▶ [Exercise description] Look below for the line containing "rewrite lookup_union, El, Hn." and the line containing "intros Hc n"; repeat exactly those two lines and all lines between them, and nothing else.

-- Data under study follows --

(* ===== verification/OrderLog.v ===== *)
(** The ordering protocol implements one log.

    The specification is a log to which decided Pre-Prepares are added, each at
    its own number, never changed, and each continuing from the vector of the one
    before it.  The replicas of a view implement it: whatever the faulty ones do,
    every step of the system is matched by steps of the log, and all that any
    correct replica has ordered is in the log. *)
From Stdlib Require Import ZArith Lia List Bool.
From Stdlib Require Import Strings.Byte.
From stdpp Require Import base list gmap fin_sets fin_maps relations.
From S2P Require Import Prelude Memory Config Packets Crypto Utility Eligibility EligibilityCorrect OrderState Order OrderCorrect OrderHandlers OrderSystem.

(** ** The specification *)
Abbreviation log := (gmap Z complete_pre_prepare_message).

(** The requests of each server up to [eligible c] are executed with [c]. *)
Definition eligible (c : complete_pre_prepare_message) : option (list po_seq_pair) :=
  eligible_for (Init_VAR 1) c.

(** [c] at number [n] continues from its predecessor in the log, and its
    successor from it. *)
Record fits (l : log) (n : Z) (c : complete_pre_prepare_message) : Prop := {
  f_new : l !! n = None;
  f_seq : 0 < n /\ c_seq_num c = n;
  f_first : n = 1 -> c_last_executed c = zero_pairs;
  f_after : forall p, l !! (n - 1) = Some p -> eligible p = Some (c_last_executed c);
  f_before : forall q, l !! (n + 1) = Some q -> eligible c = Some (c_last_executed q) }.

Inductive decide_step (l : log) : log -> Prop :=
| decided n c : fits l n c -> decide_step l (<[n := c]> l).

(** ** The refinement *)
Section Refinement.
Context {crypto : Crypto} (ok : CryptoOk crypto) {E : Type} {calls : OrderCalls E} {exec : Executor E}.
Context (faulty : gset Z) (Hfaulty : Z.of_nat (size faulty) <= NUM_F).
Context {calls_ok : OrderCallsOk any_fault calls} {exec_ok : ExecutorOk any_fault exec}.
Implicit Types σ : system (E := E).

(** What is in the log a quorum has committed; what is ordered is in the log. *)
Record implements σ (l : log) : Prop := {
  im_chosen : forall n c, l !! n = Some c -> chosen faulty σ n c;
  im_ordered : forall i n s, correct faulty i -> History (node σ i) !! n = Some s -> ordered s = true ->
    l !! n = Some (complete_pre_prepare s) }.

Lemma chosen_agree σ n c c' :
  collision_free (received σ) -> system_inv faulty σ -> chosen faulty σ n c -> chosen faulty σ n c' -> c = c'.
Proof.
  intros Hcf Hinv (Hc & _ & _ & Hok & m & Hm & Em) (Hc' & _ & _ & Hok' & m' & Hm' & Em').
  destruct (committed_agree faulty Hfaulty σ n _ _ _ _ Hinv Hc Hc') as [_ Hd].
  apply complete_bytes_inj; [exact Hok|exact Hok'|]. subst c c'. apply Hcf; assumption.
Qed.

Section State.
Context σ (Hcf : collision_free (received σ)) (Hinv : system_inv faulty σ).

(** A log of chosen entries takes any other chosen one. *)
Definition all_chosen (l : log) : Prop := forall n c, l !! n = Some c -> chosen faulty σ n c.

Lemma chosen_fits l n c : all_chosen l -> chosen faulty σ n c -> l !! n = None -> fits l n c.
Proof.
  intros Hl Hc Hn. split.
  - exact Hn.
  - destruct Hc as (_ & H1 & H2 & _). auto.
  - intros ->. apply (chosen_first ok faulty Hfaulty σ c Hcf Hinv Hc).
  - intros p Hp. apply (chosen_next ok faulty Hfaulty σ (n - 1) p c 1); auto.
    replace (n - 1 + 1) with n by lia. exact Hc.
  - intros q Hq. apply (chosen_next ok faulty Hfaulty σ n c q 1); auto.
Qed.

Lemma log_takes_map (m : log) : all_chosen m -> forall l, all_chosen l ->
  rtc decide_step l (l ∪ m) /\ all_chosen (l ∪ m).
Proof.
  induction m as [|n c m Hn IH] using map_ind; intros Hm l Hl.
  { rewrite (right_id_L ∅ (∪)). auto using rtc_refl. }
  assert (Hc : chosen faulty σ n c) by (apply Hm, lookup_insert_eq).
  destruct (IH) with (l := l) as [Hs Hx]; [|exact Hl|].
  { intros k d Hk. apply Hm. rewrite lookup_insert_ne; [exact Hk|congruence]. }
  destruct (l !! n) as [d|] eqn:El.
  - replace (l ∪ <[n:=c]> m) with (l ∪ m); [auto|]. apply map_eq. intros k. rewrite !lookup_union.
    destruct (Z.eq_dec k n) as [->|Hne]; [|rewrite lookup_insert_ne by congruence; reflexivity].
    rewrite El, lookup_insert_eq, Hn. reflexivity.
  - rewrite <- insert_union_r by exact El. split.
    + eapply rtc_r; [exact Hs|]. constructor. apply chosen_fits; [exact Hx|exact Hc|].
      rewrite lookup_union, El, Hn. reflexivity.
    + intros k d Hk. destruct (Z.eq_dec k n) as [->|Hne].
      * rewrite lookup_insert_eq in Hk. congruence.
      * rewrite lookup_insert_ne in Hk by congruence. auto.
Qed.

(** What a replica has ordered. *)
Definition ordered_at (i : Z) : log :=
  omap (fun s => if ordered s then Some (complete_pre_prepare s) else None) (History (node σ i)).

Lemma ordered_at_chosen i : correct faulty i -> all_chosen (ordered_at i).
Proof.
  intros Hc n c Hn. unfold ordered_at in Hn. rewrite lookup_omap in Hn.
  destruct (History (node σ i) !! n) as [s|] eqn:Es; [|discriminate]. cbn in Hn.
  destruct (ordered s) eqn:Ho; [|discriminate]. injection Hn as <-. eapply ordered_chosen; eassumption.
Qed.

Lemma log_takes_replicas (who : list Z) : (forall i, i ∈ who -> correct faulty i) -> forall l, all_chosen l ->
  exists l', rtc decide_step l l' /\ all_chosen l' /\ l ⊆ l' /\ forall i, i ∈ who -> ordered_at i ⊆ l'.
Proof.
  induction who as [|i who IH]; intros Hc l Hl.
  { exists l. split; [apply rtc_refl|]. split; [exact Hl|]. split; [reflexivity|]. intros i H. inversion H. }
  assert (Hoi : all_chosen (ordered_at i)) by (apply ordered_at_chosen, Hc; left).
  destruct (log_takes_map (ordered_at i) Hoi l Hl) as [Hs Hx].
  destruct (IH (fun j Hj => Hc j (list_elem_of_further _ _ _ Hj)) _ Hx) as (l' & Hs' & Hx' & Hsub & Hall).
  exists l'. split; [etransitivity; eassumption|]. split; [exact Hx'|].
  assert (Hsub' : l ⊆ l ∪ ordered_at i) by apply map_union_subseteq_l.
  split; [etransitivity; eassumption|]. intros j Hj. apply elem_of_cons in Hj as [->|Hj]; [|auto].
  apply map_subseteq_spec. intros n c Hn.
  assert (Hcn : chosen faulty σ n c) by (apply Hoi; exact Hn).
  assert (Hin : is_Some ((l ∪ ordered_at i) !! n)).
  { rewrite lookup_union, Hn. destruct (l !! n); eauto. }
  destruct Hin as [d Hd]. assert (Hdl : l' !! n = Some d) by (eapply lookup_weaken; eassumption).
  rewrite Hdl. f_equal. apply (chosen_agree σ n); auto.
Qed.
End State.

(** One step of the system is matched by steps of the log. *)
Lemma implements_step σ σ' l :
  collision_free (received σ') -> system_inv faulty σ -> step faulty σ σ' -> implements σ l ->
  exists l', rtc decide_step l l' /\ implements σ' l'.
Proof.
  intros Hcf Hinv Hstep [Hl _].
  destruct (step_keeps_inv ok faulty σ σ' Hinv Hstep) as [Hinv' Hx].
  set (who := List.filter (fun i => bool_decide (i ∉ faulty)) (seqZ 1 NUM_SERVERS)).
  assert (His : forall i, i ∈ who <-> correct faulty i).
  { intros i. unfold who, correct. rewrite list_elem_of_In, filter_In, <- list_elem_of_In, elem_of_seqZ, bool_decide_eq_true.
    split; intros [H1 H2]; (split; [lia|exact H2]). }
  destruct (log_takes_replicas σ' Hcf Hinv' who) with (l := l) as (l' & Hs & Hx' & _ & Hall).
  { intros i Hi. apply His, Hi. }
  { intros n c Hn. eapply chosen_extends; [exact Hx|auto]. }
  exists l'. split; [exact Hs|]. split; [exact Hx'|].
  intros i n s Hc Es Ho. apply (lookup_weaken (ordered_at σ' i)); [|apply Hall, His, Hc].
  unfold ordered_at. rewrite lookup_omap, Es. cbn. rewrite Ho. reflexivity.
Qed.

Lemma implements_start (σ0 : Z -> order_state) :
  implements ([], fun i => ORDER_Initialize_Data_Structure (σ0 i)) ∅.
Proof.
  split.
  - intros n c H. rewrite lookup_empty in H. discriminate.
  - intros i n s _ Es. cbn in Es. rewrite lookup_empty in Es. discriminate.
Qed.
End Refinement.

-- Data under study concluded --

▶ [Exercise answer]
      rewrite lookup_union, El, Hn. reflexivity.
    + intros k d Hk. destruct (Z.eq_dec k n) as [->|Hne].
      * rewrite lookup_insert_eq in Hk. congruence.
      * rewrite lookup_insert_ne in Hk by congruence. auto.
Qed.

(** What a replica has ordered. *)
Definition ordered_at (i : Z) : log :=
  omap (fun s => if ordered s then Some (complete_pre_prepare s) else None) (History (node σ i)).

Lemma ordered_at_chosen i : correct faulty i -> all_chosen (ordered_at i).
Proof.
  intros Hc n c Hn. unfold ordered_at in Hn. rewrite lookup_omap in Hn.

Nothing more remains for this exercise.